Despite its limitations, the present analysis provides evidence of the importance of comprehensive assessments of child health benefits in analyses of the benefits of climate mitigation and air pollution emissions reduction policies. With respect to the distributional impacts, additional research is needed to refine and extend the overall benefits estimates provided here. Nevertheless, this analysis has estimated substantial benefits of RGGI for children’s health.

Conclusion

Findings from the present assessment indicate that RGGI has provided considerable child health benefits to participating and neighboring states beyond those conventionally considered. Moreover, those health benefits are estimated to have significant economic value.

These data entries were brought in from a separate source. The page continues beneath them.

(* ===== verification/AgentDb.v ===== *)
(** * Tables of the agents' work (crates/am-db/src/repos)

    Projects, tasks, sessions with their transcripts, Workbench threads with
    their groups, turns and transcripts: the rows, their [TryFrom], and each
    repository function of project.rs, task.rs, session.rs, message.rs,
    agent_thread.rs, agent_turn.rs and agent_thread_message.rs over one store.
    Deletions write out the cascades of the schema among these tables. *)
From Stdlib Require Import SpecFloat Ascii String.
From S2P Require Import Prelude RustStr Json Enums Records WorkGraphDb WorkGraphInv Limits Budget SqlTable.
#[local] Open Scope string_scope.
#[local] Open Scope Z_scope.

(** ** Rows *)

Module ProjectRow.

Record t := mk {
  id : string;
  name : string;
  description : option string;
  created_at : Z;
  updated_at : Z
}.

End ProjectRow.

Module TaskRow.

Record t := mk {
  id : string;
  project_id : string;
  title : string;
  description : option string;
  status : string;
  priority : string;
  primary_agent : option string;
  model : option string;
  model_target : string;
  compute_lease_id : option string;
  compute_provider : option string;
  estimated_compute_cost_usd : option f64;
  fallback_model_target : option string;
  created_at : Z;
  updated_at : Z
}.

Definition set_status (v : string) (r : t) : t :=
  mk r.(id) r.(project_id) r.(title) r.(description) v r.(priority) r.(primary_agent)
    r.(model) r.(model_target) r.(compute_lease_id) r.(compute_provider)
    r.(estimated_compute_cost_usd) r.(fallback_model_target) r.(created_at) r.(updated_at).

Definition set_updated_at (v : Z) (r : t) : t :=
  mk r.(id) r.(project_id) r.(title) r.(description) r.(status) r.(priority)
    r.(primary_agent) r.(model) r.(model_target) r.(compute_lease_id) r.(compute_provider)
    r.(estimated_compute_cost_usd) r.(fallback_model_target) r.(created_at) v.

End TaskRow.

Module SessionRow.

Record t := mk {
  id : string;
  task_id : string;
  agent_kind : string;
  agent_session_id : option string;
  execution_backend : string;
  sandbox_name : option string;
  model : option string;
  reasoning : option string;
  local_provider : option string;
  local_base_url : option string;
  model_target : string;
  compute_lease_id : option string;
  compute_provider : option string;
  estimated_compute_cost_usd : option f64;
  fallback_model_target : option string;
  target_hash : option string;
  policy_envelope_id : option string;
  status : string;
  started_at : Z;
  ended_at : option Z
}.

Definition set_status (v : string) (r : t) : t :=
  mk r.(id) r.(task_id) r.(agent_kind) r.(agent_session_id) r.(execution_backend)
    r.(sandbox_name) r.(model) r.(reasoning) r.(local_provider) r.(local_base_url)
    r.(model_target) r.(compute_lease_id) r.(compute_provider)
    r.(estimated_compute_cost_usd) r.(fallback_model_target) r.(target_hash)
    r.(policy_envelope_id) v r.(started_at) r.(ended_at).

Definition set_agent_session_id (v : option string) (r : t) : t :=
  mk r.(id) r.(task_id) r.(agent_kind) v r.(execution_backend) r.(sandbox_name) r.(model)
    r.(reasoning) r.(local_provider) r.(local_base_url) r.(model_target)
    r.(compute_lease_id) r.(compute_provider) r.(estimated_compute_cost_usd)
    r.(fallback_model_target) r.(target_hash) r.(policy_envelope_id) r.(status)
    r.(started_at) r.(ended_at).

Definition set_ended_at (v : option Z) (r : t) : t :=
  mk r.(id) r.(task_id) r.(agent_kind) r.(agent_session_id) r.(execution_backend)
    r.(sandbox_name) r.(model) r.(reasoning) r.(local_provider) r.(local_base_url)
    r.(model_target) r.(compute_lease_id) r.(compute_provider)
    r.(estimated_compute_cost_usd) r.(fallback_model_target) r.(target_hash)
    r.(policy_envelope_id) r.(status) r.(started_at) v.

End SessionRow.

Module AgentTurnRow.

Our assessment of the projected health co-benefits to children under RGGI can provide valuable support for the design and implementation of future programs to mitigate climate change targeting other sectors, including the transportation sector. Findings from this assessment also should encourage other states to join the program or initiate similar strategies of their own. In addition, our newly incorporated C-R functions and economic values for children’s health end points into BenMAP are important additions to the existing program, which can be used widely. In this sense, the present study is generalizable and the methods can be used to quantify children’s health and economic benefits under other climate change mitigation, air pollution control, and environmental programs.